> **Provided records**:
* * *

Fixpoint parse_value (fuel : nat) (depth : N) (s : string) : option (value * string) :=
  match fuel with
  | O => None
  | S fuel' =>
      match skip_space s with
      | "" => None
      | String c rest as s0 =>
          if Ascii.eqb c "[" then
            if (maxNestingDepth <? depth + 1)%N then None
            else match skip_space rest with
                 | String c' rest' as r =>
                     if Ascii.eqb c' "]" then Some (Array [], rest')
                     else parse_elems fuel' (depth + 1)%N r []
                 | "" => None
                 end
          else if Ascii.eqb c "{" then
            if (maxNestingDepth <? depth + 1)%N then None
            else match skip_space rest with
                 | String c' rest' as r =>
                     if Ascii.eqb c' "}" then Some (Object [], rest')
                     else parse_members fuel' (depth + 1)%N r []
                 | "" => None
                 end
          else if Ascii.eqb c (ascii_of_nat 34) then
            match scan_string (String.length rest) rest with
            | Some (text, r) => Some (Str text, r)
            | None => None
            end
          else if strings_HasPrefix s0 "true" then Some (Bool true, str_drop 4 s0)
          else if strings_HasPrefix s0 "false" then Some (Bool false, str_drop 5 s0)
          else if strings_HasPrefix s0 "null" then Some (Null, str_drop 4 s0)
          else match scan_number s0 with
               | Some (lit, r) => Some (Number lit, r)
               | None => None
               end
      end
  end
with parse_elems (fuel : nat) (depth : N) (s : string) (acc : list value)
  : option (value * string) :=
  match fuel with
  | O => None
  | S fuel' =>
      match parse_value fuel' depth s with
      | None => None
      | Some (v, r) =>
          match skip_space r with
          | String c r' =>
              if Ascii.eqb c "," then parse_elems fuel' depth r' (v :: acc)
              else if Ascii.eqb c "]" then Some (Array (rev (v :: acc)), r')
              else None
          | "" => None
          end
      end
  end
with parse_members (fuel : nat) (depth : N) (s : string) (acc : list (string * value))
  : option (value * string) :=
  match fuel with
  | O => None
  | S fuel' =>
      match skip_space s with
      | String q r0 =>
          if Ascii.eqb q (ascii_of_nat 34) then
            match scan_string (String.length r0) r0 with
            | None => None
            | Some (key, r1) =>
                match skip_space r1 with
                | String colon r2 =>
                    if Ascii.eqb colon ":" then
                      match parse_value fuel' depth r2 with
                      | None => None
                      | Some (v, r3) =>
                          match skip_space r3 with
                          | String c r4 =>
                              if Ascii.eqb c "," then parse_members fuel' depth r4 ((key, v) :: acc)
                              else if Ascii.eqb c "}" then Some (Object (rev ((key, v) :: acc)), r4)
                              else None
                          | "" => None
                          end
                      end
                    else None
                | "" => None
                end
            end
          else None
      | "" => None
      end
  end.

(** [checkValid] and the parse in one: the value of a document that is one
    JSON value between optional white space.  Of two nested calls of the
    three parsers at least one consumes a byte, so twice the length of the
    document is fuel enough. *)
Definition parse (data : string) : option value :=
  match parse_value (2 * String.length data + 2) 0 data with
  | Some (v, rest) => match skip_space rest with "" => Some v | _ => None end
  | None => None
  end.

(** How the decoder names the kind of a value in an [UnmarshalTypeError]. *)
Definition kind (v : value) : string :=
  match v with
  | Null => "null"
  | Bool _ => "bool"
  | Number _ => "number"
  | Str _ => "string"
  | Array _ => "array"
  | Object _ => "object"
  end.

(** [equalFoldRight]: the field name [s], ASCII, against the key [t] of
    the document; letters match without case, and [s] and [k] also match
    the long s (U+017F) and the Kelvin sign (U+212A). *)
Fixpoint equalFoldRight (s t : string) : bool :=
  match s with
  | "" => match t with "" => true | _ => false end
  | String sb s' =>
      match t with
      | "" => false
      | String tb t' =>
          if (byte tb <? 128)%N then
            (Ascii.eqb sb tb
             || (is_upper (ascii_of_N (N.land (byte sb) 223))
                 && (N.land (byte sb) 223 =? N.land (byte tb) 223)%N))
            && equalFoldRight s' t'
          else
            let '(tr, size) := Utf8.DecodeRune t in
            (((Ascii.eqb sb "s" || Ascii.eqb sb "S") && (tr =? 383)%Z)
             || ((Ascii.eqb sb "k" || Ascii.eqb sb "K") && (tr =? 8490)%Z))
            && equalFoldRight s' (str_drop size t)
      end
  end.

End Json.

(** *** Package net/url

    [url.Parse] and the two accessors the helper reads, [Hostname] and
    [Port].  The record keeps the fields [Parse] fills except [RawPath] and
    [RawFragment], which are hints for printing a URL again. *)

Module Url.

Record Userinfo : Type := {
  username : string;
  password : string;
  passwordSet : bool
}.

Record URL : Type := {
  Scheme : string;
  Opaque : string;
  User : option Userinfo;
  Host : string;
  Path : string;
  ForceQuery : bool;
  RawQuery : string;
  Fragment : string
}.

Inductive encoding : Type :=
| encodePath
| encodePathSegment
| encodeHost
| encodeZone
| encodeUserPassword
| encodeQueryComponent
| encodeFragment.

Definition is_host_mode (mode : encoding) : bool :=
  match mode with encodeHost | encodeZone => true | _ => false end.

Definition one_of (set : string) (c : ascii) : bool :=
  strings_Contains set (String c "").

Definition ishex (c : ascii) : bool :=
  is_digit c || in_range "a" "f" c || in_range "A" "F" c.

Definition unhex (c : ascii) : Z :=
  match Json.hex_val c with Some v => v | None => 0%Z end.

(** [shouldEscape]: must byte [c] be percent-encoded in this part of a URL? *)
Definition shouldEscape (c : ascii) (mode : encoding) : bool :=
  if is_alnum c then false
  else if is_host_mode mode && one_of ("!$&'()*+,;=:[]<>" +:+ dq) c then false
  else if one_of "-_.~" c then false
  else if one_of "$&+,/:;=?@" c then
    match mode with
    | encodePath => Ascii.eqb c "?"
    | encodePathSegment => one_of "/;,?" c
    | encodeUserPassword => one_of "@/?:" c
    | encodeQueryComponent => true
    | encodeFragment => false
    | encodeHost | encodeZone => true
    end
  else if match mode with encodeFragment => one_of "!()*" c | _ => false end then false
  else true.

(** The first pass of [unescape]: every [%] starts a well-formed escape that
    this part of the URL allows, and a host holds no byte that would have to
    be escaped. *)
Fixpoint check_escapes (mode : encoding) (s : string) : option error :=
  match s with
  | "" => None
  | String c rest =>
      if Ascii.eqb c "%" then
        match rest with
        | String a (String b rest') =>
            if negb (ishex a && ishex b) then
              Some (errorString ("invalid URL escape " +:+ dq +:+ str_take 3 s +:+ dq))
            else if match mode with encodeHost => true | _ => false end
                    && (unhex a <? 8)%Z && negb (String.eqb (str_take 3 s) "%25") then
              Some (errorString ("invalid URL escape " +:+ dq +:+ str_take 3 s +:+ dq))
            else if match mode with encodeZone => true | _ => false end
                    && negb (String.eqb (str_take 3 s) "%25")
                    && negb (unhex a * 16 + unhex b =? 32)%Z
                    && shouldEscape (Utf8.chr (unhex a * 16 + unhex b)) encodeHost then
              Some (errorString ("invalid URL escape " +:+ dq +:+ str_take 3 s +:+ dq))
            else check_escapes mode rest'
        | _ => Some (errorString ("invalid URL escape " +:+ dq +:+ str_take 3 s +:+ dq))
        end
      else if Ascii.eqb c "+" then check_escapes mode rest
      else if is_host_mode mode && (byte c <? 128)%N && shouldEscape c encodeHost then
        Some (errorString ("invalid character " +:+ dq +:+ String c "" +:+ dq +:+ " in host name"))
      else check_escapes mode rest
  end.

* * *

> **What to work on**: Retype the portion of the data above that starts on the line with "RawQuery : string;" and finishes on the line with "strings_Contains set (String", including both of those lines.

> **Answer to this problem**:
  RawQuery : string;
  Fragment : string
}.

Inductive encoding : Type :=
| encodePath
| encodePathSegment
| encodeHost
| encodeZone
| encodeUserPassword
| encodeQueryComponent
| encodeFragment.

Definition is_host_mode (mode : encoding) : bool :=
  match mode with encodeHost | encodeZone => true | _ => false end.

Definition one_of (set : string) (c : ascii) : bool :=
  strings_Contains set (String c "").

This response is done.